TASK TO COMPLETE
Through the line that contains "Definition irrigation : QueryResult", return the data below exactly, starting at its first line; leave the rest out.
----
(** The change handler of the file input; [files] is
    [event.target.files?.[0]]. *)
Definition handleImageUpload (files : option File) (w : World) : World :=
  match files with
  | None => w
  | Some file =>
      if negb (JS.startsWith (type file) "image/") then
        emit (Toast (t "image.error") (t "image.invalidType") true) w
      else if (5 * 1024 * 1024 <? size file)%N then
        emit (Toast (t "image.error") (t "image.tooLarge") true) w
      else uploadImageToSupabase file w
  end.

End Component.

Arguments World P : clear implicits.
Arguments mkWorld {P} _ _ _ _ _.
Arguments text {P} _.
Arguments uploadingImage {P} _.
Arguments storage {P} _.
Arguments page {P} _.
Arguments trace {P} _.

End QueryInput.

(** ** The canned results of the home page *)

Module Mock.

Definition irrigation : QueryResult :=
  mkQueryResult
    "For wheat crops in winter, irrigate every 15-20 days based on soil moisture at 2-3 inch depth."
    0.85
    [ "Check soil moisture"; "Water early morning"; "Monitor weather forecast" ]
    [ mkSource "IMD Weather Forecast" "https://mausam.imd.gov.in"
        "Minimal rainfall expected this week. Soil moisture levels dropping in Northern Plains.";
      mkSource "Agricultural Guidelines - Wheat" "https://farmer.gov.in/wheat"
        "Wheat requires 4-6 irrigations during its growth cycle, with critical stages being crown root initiation and grain filling." ].

Definition fertilizer : QueryResult :=
  mkQueryResult
    "Apply NPK 12:32:16 at 100kg/acre during tillering stage with organic compost."
    0.78
    [ "Soil test first"; "Apply in morning"; "Water after application" ]
    [ mkSource "Soil Health Card" "https://soilhealth.dac.gov.in"
        "Current soil analysis shows nitrogen deficiency in your region. Phosphorus levels adequate.";
      mkSource "PM-KISAN Fertilizer Subsidy" "https://pmkisan.gov.in"
        "Eligible farmers can get subsidized fertilizer through registered dealers. Apply with Aadhaar." ].

Definition pest : QueryResult :=
  mkQueryResult
    "Likely aphid infestation detected. Apply neem oil spray in evening for 3 days."
    0.65
    [ "Apply neem oil"; "Remove affected leaves"; "Consult KVK expert" ]
    [ mkSource "Pest Management Guide" "https://agricoop.nic.in/pest"
        "Aphids are common in post-winter crops. Early detection and organic treatment prevent yield loss.";
      mkSource "PMFBY Crop Insurance" "https://pmfby.gov.in"
        "Pest damage covered under crop insurance. Report to local agriculture officer within 72 hours." ].

(** The object literal [mockResults] of [handleQuery]. *)
Definition mockResults : list (string * QueryResult) :=
  [ ("irrigation", irrigation); ("fertilizer", fertilizer); ("pest", pest) ].

(** "Determine response based on query content": the selection that both
    versions of the home page make; [imageFile] is tested for truthiness,
    and a [File] object is always truthy. *)
Definition select (text : string) (imageFile : option File)
  : option QueryResult :=
  let selectedResult := JS.get "irrigation" mockResults in
  let lowerText := JS.toLowerCase text in
  if JS.includes lowerText "pest" || JS.includes lowerText "insect"
     || JS.includes lowerText "bug"
     || match imageFile with Some _ => true | None => false end
  then JS.get "pest" mockResults
  else if JS.includes lowerText "fertilizer"
          || JS.includes lowerText "nutrient"
          || JS.includes lowerText "nitrogen"
  then JS.get "fertilizer" mockResults
  else selectedResult.

End Mock.

(** [options?.result]. *)
Definition options_result (options : option Options.t)
  : option (Json QueryResult) :=
  match options with
  | Some o => Options.result o
  | None => None
  end.

(** ** The home page with the help card ([Index], the version whose handler
    takes options) *)

Module Index.

Inductive Tab := tab_query | tab_policy | tab_chem | tab_community.

(** The state [result] holds [null] ([None]) or a value: a canned result
    or whatever truthy value came as [options.result]. *)
Record State := mkState {
  result : option (Json QueryResult);
  isLoading : bool;
  showHelpCard : bool;
  activeTab : Tab
}.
----
ANSWER
(** The change handler of the file input; [files] is
    [event.target.files?.[0]]. *)
Definition handleImageUpload (files : option File) (w : World) : World :=
  match files with
  | None => w
  | Some file =>
      if negb (JS.startsWith (type file) "image/") then
        emit (Toast (t "image.error") (t "image.invalidType") true) w
      else if (5 * 1024 * 1024 <? size file)%N then
        emit (Toast (t "image.error") (t "image.tooLarge") true) w
      else uploadImageToSupabase file w
  end.

End Component.

Arguments World P : clear implicits.
Arguments mkWorld {P} _ _ _ _ _.
Arguments text {P} _.
Arguments uploadingImage {P} _.
Arguments storage {P} _.
Arguments page {P} _.
Arguments trace {P} _.

End QueryInput.

(** ** The canned results of the home page *)

Module Mock.

Definition irrigation : QueryResult :=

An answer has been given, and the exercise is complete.